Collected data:
(* ===== verification/MountTransaction.v ===== *)
(** * The mount transaction of one process

    The part of [ApplyProcessPlan] (zygisk/src/module_entry.cpp) after the mutation
    lease is acquired: the mounts with their fallback between backends, the
    verification against one snapshot, the rollback, and the report of a failure to the
    shared state. The answers of the system calls and of the shared state are the fields
    of [Environment]; the captures are the snapshots they produced, or their error. *)

From S2P Require Import Prelude Policy ProcessPlan MountBackend Snapshot MountExecutor.

Local Open Scope pg_scope.

Definition RequiredMountActions (actions : list Z) : Z :=
  let fix go actions required :=
    match actions with
    | [] => required
    | action :: rest =>
        if action == kDenyAction then go rest (Z.lor required kMountActionDenyAnchor)
        else if action == kRedirectAction then go rest (Z.lor required kMountActionRedirect)
        else 0
    end in
  go actions 0.

(** An entry of /proc: its number when it has one, the identity of its mount
    namespace when it can be read, and whether it runs with the uid of the target. *)
Record ProcEntry : Type := {
  pe_value : option Z;
  pe_namespace : option (Z * Z);
  pe_uid_matches : bool;
}.

Definition IsDisposableAppNamespace (proc : list ProcEntry) (self target_pid : Z)
    (namespace : Z * Z) : bool :=
  let fix go entries target_found :=
    match entries with
    | [] => target_found
    | entry :: rest =>
        match pe_value entry with
        | Some value =>
            if (value <=? 0) || (value =? self) then go rest target_found
            else if bool_decide (pe_namespace entry = Some namespace) then
              if negb (value =? target_pid) || negb (pe_uid_matches entry) then false
              else go rest true
            else go rest target_found
        | None => go rest target_found
        end
    end in
  go proc false.

(** The arrays of the workspace; the mapping is zeroed, and so is what was not filled. *)
Record Workspace : Type := {
  w_sources : list PinnedIdentity;
  w_source_locators : list bytes;
  w_targets : list PinnedIdentity;
  w_target_locators : list bytes;
  w_source_indexes : list nat;
}.

Definition no_pin : PinnedIdentity :=
  {| p_fd := 0; p_device := 0; p_inode := 0; p_mount := no_identity; expected_bind_root := [] |}.

Definition pinned_source_count (w : Workspace) : nat := length (w_sources w).
Definition source_index (w : Workspace) (rule : nat) : nat := nth rule (w_source_indexes w) 0%nat.
Definition source_of (w : Workspace) (rule : nat) : PinnedIdentity :=
  nth (source_index w rule) (w_sources w) no_pin.
Definition target_of (w : Workspace) (rule : nat) : PinnedIdentity := nth rule (w_targets w) no_pin.
Definition target_locator_of (w : Workspace) (rule : nat) : bytes :=
  nth rule (w_target_locators w) [].
Definition source_locator_of (w : Workspace) (rule : nat) : bytes :=
  nth (source_index w rule) (w_source_locators w) [].

Record Environment : Type := {
  (** The kernel at each use: an attempt to mount a rule with a backend, then the
      steps of the verification and of the rollback of each entry of the journal. *)
  e_apply : nat -> MountBackendKind -> Sys;
  e_verify : nat -> Sys;
  e_validate : nat -> Sys;
  e_unmount : nat -> Sys;
  e_confirm : nat -> Sys;
  e_workspace : Workspace;
  e_count : nat;
  e_required : Z;
  e_allow_legacy : bool;
  (** [IsDisposableAppNamespace], when it is asked. *)
  e_disposable : bool;
  (** [IsCancelRequested] before each rule, and after the last. *)
  e_cancelled : nat -> bool;
  (** [mount("/storage", MS_REC | MS_PRIVATE)], when propagation needs it. *)
  e_propagation : option Z;
  e_before : MountInfoSnapshot;
  e_after_mounts : MountInfoSnapshot + Z;
  e_rollback_before : MountInfoSnapshot + Z;
  e_rollback_after : MountInfoSnapshot + Z;
  (** Whether the state still is [kApplying] when [kComplete] is published. *)
  e_publishes : bool;
  (** The state a failure finds, and whether it still is the state when the report is
      published. *)
  e_current : MountTransactionState;
  e_current_stays : bool;
}.

Definition Journal : Type := MutationJournal.t AppliedMount.

Definition no_mount : AppliedMount :=
  {| a_backend := kUnsupported; a_target := []; a_mount_id := 0; a_operation_id := 0 |}.

Definition kJournalCapacity : nat := Z.to_nat kMaxMountRules.

Definition new_journal : Journal := MutationJournal.empty_journal kJournalCapacity no_mount.

Section Transaction.
Context (env : Environment).

(** The fields of [MountPerfResult] the status record reads. *)
Record Perf : Type := {
  perf_backend : MountBackendKind;
  perf_reason : MountBackendReason;
}.

(** The inner [while (true)]: the result of the last attempt, the backend it used and
    what was noted about it. *)
Fixpoint attempt (fuel : nat) (backend : MountBackendKind) (locked : bool) (rule : nat)
    (perf : Perf) : option (AppliedMount * MountError * MountBackendKind * Perf) :=
  match fuel with
  | O => None
  | S fuel =>
      let w := e_workspace env in
      let '(mount, failure) :=
        ApplyDirectoryMountRaw (e_apply env rule backend) backend (Z.of_nat rule) (source_of w rule)
          (target_of w rule) (source_locator_of w rule) (target_locator_of w rule) in
      if ok failure || mutation_happened failure || locked || negb (bool_decide (rule = 0%nat))
      then Some (mount, failure, backend, perf)
      else
        let legacy_namespace_allowed :=
          if (backend == kStrictProcFd) && e_allow_legacy env
             && (e_required env == kMountActionRedirect)
          then e_disposable env else false in
        let next := NextMountBackend backend (e_required env) (e_allow_legacy env)
                      legacy_namespace_allowed in
        if next == kUnsupported then
          Some (mount, failure, backend,
                {| perf_backend := next;
                   perf_reason :=
                     if (e_required env == kMountActionRedirect) && negb (e_allow_legacy env)
                     then kLegacyNotAuthorized else kCapabilityMissing |})
        else attempt fuel next locked rule
               {| perf_backend := next; perf_reason := perf_reason perf |}
  end.

Record Progress : Type := {
  backend : MountBackendKind;
  backend_locked : bool;
  journal : Journal;
  run_error : Z;
  untracked_mutation : bool;
  perf : Perf;
  failure_stage : MountOperationStage;
}.

(** One iteration of the loop over the rules, entered with no error. *)
Definition apply_rule (s : Progress) (rule : nat) : option Progress :=
  let stop e :=
    Some {| backend := backend s; backend_locked := backend_locked s; journal := journal s;
            run_error := e; untracked_mutation := untracked_mutation s; perf := perf s;
            failure_stage := failure_stage s |} in
  if e_cancelled env rule then stop ECANCELED
  else if bool_decide (pinned_source_count (e_workspace env)
                       <= source_index (e_workspace env) rule)%nat then stop EINVAL
  else
    '(mount, failure, backend, perf) ← attempt 4 (backend s) (backend_locked s) rule (perf s);
    let applied := ok failure && mutation_happened failure in
    let '(pushed, journal) :=
      if mutation_happened failure
      then MutationJournal.Push kJournalCapacity mount (journal s) else (true, journal s) in
    let e := if pushed then 0 else EOVERFLOW in
    Some {| backend := backend; backend_locked := backend_locked s || applied; journal := journal;
            run_error := if e =? 0 then error failure else e;
            untracked_mutation := untracked_mutation s || negb pushed;
            perf := if applied then {| perf_backend := backend; perf_reason := kReasonNone |}
                    else perf;
            failure_stage := stage failure |}.

Fixpoint apply_rules (s : Progress) (rules : list nat) : option Progress :=
  match rules with
  | [] => Some s
  | rule :: rest =>
      if run_error s =? 0 then s' ← apply_rule s rule; apply_rules s' rest else Some s
  end.

Definition set_error (s : Progress) (e : Z) (untracked : bool) : Progress :=
  {| backend := backend s; backend_locked := backend_locked s; journal := journal s;
     run_error := e; untracked_mutation := untracked; perf := perf s;
     failure_stage := failure_stage s |}.

(** From the propagation change to the end of the loop. *)
Definition apply_mounts (s : Progress) : option Progress :=
  let s := match e_propagation env with
           | Some e => if e =? 0 then s else set_error s e (untracked_mutation s)
           | None => s
           end in
  s ← apply_rules s (seq 0 (e_count env));
  Some (if (run_error s =? 0) && e_cancelled env (e_count env)
        then set_error s ECANCELED (untracked_mutation s) else s).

Exercise objective. Only the lines above starting with the one with "match fuel with" and going through the one with "if mutation_happened failure" are to be copied, word for word and with both ends kept.

Task output.
  match fuel with
  | O => None
  | S fuel =>
      let w := e_workspace env in
      let '(mount, failure) :=
        ApplyDirectoryMountRaw (e_apply env rule backend) backend (Z.of_nat rule) (source_of w rule)
          (target_of w rule) (source_locator_of w rule) (target_locator_of w rule) in
      if ok failure || mutation_happened failure || locked || negb (bool_decide (rule = 0%nat))
      then Some (mount, failure, backend, perf)
      else
        let legacy_namespace_allowed :=
          if (backend == kStrictProcFd) && e_allow_legacy env
             && (e_required env == kMountActionRedirect)
          then e_disposable env else false in
        let next := NextMountBackend backend (e_required env) (e_allow_legacy env)
                      legacy_namespace_allowed in
        if next == kUnsupported then
          Some (mount, failure, backend,
                {| perf_backend := next;
                   perf_reason :=
                     if (e_required env == kMountActionRedirect) && negb (e_allow_legacy env)
                     then kLegacyNotAuthorized else kCapabilityMissing |})
        else attempt fuel next locked rule
               {| perf_backend := next; perf_reason := perf_reason perf |}
  end.

Record Progress : Type := {
  backend : MountBackendKind;
  backend_locked : bool;
  journal : Journal;
  run_error : Z;
  untracked_mutation : bool;
  perf : Perf;
  failure_stage : MountOperationStage;
}.

(** One iteration of the loop over the rules, entered with no error. *)
Definition apply_rule (s : Progress) (rule : nat) : option Progress :=
  let stop e :=
    Some {| backend := backend s; backend_locked := backend_locked s; journal := journal s;
            run_error := e; untracked_mutation := untracked_mutation s; perf := perf s;
            failure_stage := failure_stage s |} in
  if e_cancelled env rule then stop ECANCELED
  else if bool_decide (pinned_source_count (e_workspace env)
                       <= source_index (e_workspace env) rule)%nat then stop EINVAL
  else
    '(mount, failure, backend, perf) ← attempt 4 (backend s) (backend_locked s) rule (perf s);
    let applied := ok failure && mutation_happened failure in
    let '(pushed, journal) :=
      if mutation_happened failure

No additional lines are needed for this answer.